Presidential presence absent from Latino conference for first time

By THOMAS BEAUMONT and BILL BARROW, Associated Press
Published: June 23, 2018, 10:18pm

When more than 1,000 Latino officials — a crop of up-and-coming representatives from a fast-growing demographic — gathered in Phoenix last week, no one from the Trump administration was there to greet them.

It marked the first time a presidential administration skipped the annual conference of the National Association of Latino Elected Officials in at least 24 years. But the absence was striking for another reason. As jarring images of severed Central American migrant families played out on television, the White House chose not to make the case for its immigration policy to these key politicians.

For some, the choice was more evidence that the relationship between Latinos in the U.S. and the GOP is not just fractured, but broken — a breach with both immediate and long-term consequences.

GOP strategists are bracing for the potential fallout the turmoil at the border might have on November’s midterm elections, where control of the House — and possibly the Senate is in play.
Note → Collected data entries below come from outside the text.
(* ===== verification/GlobalFlush.v ===== *)
(** incll_gf.hh, incll_globals.cc, mttest.cc, incll_barrier.hh: advancing the epoch.

    A global flush writes all cache lines back, so that the memory of that moment becomes the
    state that a crash returns to; then every thread drops its undo log ([checkpoint]).  There
    are two protocols.  [advance_epoch] runs between the phases of a test, between two
    barriers; [set_global_epoch] runs inside a phase, and the other threads meet it in
    [ack_flush].  Each is a step function of one thread at the grain of single accesses to
    shared variables; a run interleaves the threads in any order.  Memory is sequentially
    consistent; POSIX semaphores and barriers behave as documented.

    [Store] has what the protocols protect: nodes with the epoch they were last logged in, the
    logs, and the memory of the last flush.  A node is an integer and so is its content. *)
From S2P Require Import Prelude.
#[local] Open Scope nat_scope.

Module Store.

(** [dirty] are the nodes that changed since the last flush, [image] the memory it made
    persistent; a record is the thread that owns the log, the node and its old content. *)
Record nvstore := {
  globalepoch : Z; loggedepoch : gmap Z Z; records : list (nat * Z * option Z);
  mem : gmap Z Z; dirty : gset Z; image : gmap Z Z }.

Definition fresh : nvstore :=
  {| globalepoch := 1; loggedepoch := ∅; records := []; mem := ∅; dirty := ∅; image := ∅ |}.

Definition record_node (i : nat) (x : Z) (s : nvstore) : nvstore :=
  if decide (loggedepoch s !! x = Some (globalepoch s)) then s
  else {| globalepoch := globalepoch s; loggedepoch := <[x := globalepoch s]> (loggedepoch s);
          records := records s ++ [(i, x, mem s !! x)];
          mem := mem s; dirty := dirty s; image := image s |}.
(** A writer locks the node with [lock_persistent] and stores. *)
Definition change (i : nat) (x v : Z) (s : nvstore) : nvstore :=
  let s := record_node i x s in
  {| globalepoch := globalepoch s; loggedepoch := loggedepoch s; records := records s;
     mem := <[x := v]> (mem s); dirty := {[x]} ∪ dirty s; image := image s |}.
Definition flush_ (s : nvstore) : nvstore :=
  {| globalepoch := globalepoch s; loggedepoch := loggedepoch s; records := records s;
     mem := mem s; dirty := ∅; image := mem s |}.
Definition checkpoint (i : nat) (s : nvstore) : nvstore :=
  {| globalepoch := globalepoch s; loggedepoch := loggedepoch s;
     records := filter (fun r => r.1.1 <> i) (records s);
     mem := mem s; dirty := dirty s; image := image s |}.
Definition set_epoch (e : Z) (s : nvstore) : nvstore :=
  {| globalepoch := e; loggedepoch := loggedepoch s; records := records s;
     mem := mem s; dirty := dirty s; image := image s |}.

(** [undo]: every active record is copied back. *)
Definition undo (rs : list (nat * Z * option Z)) (m : gmap Z Z) : gmap Z Z :=
  foldl (fun m r => partial_alter (fun _ => r.2) r.1.2 m) m rs.
(** A crash leaves the nodes that did not change as the last flush wrote them, and the others
    in any state. *)
Definition crash (s : nvstore) (m : gmap Z Z) : Prop := forall x, x ∉ dirty s -> m !! x = image s !! x.
Definition recoverable (s : nvstore) : Prop := forall m, crash s m -> undo (records s) m = image s.

(** Every node that changed since the flush has its content of that time in a log. *)
Record logged (s : nvstore) : Prop := {
  lg_dirty : forall x, x ∈ dirty s -> loggedepoch s !! x = Some (globalepoch s);
  lg_record : forall x, loggedepoch s !! x = Some (globalepoch s) ->
    exists i, (i, x, image s !! x) ∈ records s;
  lg_image : forall i x v, (i, x, v) ∈ records s -> v = image s !! x;
  lg_clean : forall x, x ∉ dirty s -> mem s !! x = image s !! x;
  lg_past : forall x e, loggedepoch s !! x = Some e -> (e <= globalepoch s)%Z }.

Lemma undo_lookup rs m x :
  (exists r, r ∈ rs /\ r.1.2 = x /\ undo rs m !! x = r.2) \/
  ((forall r, r ∈ rs -> r.1.2 <> x) /\ undo rs m !! x = m !! x).
Proof.
  revert m. induction rs as [|r rs IH]; intros m; simpl; [right; split; [by intros ? ?%not_elem_of_nil | done]|].
  destruct (IH (partial_alter (fun _ => r.2) r.1.2 m)) as [(r' & Hr & Hx & E)|[Hno E]].
  - left. exists r'. by split_and!; [right | |].
  - destruct (decide (r.1.2 = x)) as [<-|N].
    + left. exists r. split_and!; [left | done | by rewrite E, lookup_partial_alter_eq].
    + right. split; [intros r' [->|Hr]%elem_of_cons; auto | by rewrite E, lookup_partial_alter_ne].
Qed.

Lemma logged_recoverable s : logged s -> recoverable s.
Proof.
  intros L m C. apply map_eq. intros x.
  destruct (undo_lookup (records s) m x) as [([[i y] v] & Hr & Hx & ->)|[Hno ->]]; simpl in *.
  - subst. by eapply lg_image.
  - apply C. intros D. destruct (lg_record _ L x) as [i Hi]; [by apply (lg_dirty _ L)|].
    by apply (Hno _ Hi).
Qed.

Lemma logged_fresh : logged fresh.
Proof. split; simpl; intros; set_solver. Qed.

Lemma logged_record_node i x s : logged s -> logged (record_node i x s).
Proof.
  intros L. unfold record_node. destruct (decide _) as [|N]; [done|].
  assert (D : x ∉ dirty s) by (intros D; by apply N, (lg_dirty _ L)).
  split; simpl.
  - intros y Hy. destruct (decide (x = y)) as [<-|]; [by rewrite lookup_insert_eq|].
    rewrite lookup_insert_ne by done. by apply (lg_dirty _ L).
  - intros y. destruct (decide (x = y)) as [<-|].
    + intros _. exists i. rewrite (lg_clean _ L x D). set_solver.
    + rewrite lookup_insert_ne by done. intros [j Hj]%(lg_record _ L). exists j. set_solver.
  - intros j y v. rewrite elem_of_app, list_elem_of_singleton. intros [H|[= -> -> ->]].
    + by apply (lg_image _ L j).
    + by apply (lg_clean _ L).
  - apply (lg_clean _ L).
  - intros y e. destruct (decide (x = y)) as [<-|].
    + rewrite lookup_insert_eq. intros [= ->]. lia.
    + rewrite lookup_insert_ne by done. apply (lg_past _ L).
Qed.

Lemma record_node_logs i x s : loggedepoch (record_node i x s) !! x = Some (globalepoch (record_node i x s)).
Proof. unfold record_node. destruct (decide _) as [|N]; [done|]. simpl. by rewrite lookup_insert_eq. Qed.

Lemma logged_change i x v s : logged s -> logged (change i x v s).
Proof.
  intros L%(logged_record_node i x). split; simpl; try apply L.
  - intros y [->%elem_of_singleton|D]%elem_of_union; [apply record_node_logs | by apply (lg_dirty _ L)].
  - intros y Hy. rewrite lookup_insert_ne by set_solver. apply (lg_clean _ L). set_solver.
Qed.

(** The state between the flush and the last checkpoint of a protocol that first flushes,
    then advances the epoch, then lets each thread drop its log. *)
Record advanced (s : nvstore) : Prop := {
  ad_dirty : dirty s = ∅;
  ad_image : image s = mem s;
  ad_past : forall x e, loggedepoch s !! x = Some e -> (e < globalepoch s)%Z }.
Some Republicans are warning that President Donald Trump’s racially charged appeals to white voters, on display again at a recent rally he held in Minnesota, will doom the party’s relationship with minorities.

Peter Guzman, a Republican who is the president of the Latin Chamber of Commerce in Nevada, said the president is hurting the GOP’s outreach to Latinos in his state, which Trump lost in 2016 and where control of the Senate may hinge this fall. He said Trump damaged the GOP’s standing among Latinos by first showing ambivalence to the plight on the border and then stoking ethnic stereotypes.

“When you call them rapists and say they’re all criminals, it’s bad,” he said. “When he looks into the camera and marginalizes all Hispanics, it’s not good for the party.”

Others say the administration’s approach to the crisis at the border adds to the perception that the nation’s top-ranking Republican cares little about Latinos’ plight.

“Latinos don’t just feel misunderstanding and meanness from Republicans. It’s abject cruelty,” said former Republican strategist Steve Schmidt, who was the senior adviser to 2008 GOP presidential nominee John McCain. “For the Hispanic community, the Republican brand is gone forever. Kaput. They will never consider voting for a Republican.”

Schmidt ended his 30-year relationship with the GOP in the past week, blasting the “complete and total corruption of the Republican Party among its elected officials.”

His outrage reflects frustration among some Republicans, particularly those aligned with George W. Bush, about the party’s long-term ability to harness the growing segment of Latino voters. Bush was re-elected in 2004 with the support of 44 percent of Latinos. The Trump administration’s decision to skip the Latino conference showed how far the GOP has shifted from Bush’s “compassionate” conservatism.

“There is a great amount of anxiety about what is happening throughout the country facing the Latino community, and it’s not just immigration,” said Arturo Vargas, the Latino group’s executive director. “Absence of the nation’s leadership at such a meeting is a real problem.”

Census data released recently showed non-Hispanic whites were the only demographic group whose population decreased from July 1, 2016, to the same date in 2017, declining .02 percent to 197.8 million. The Hispanic population, meanwhile, increased 2.1 percent to 58.9 million during that time period.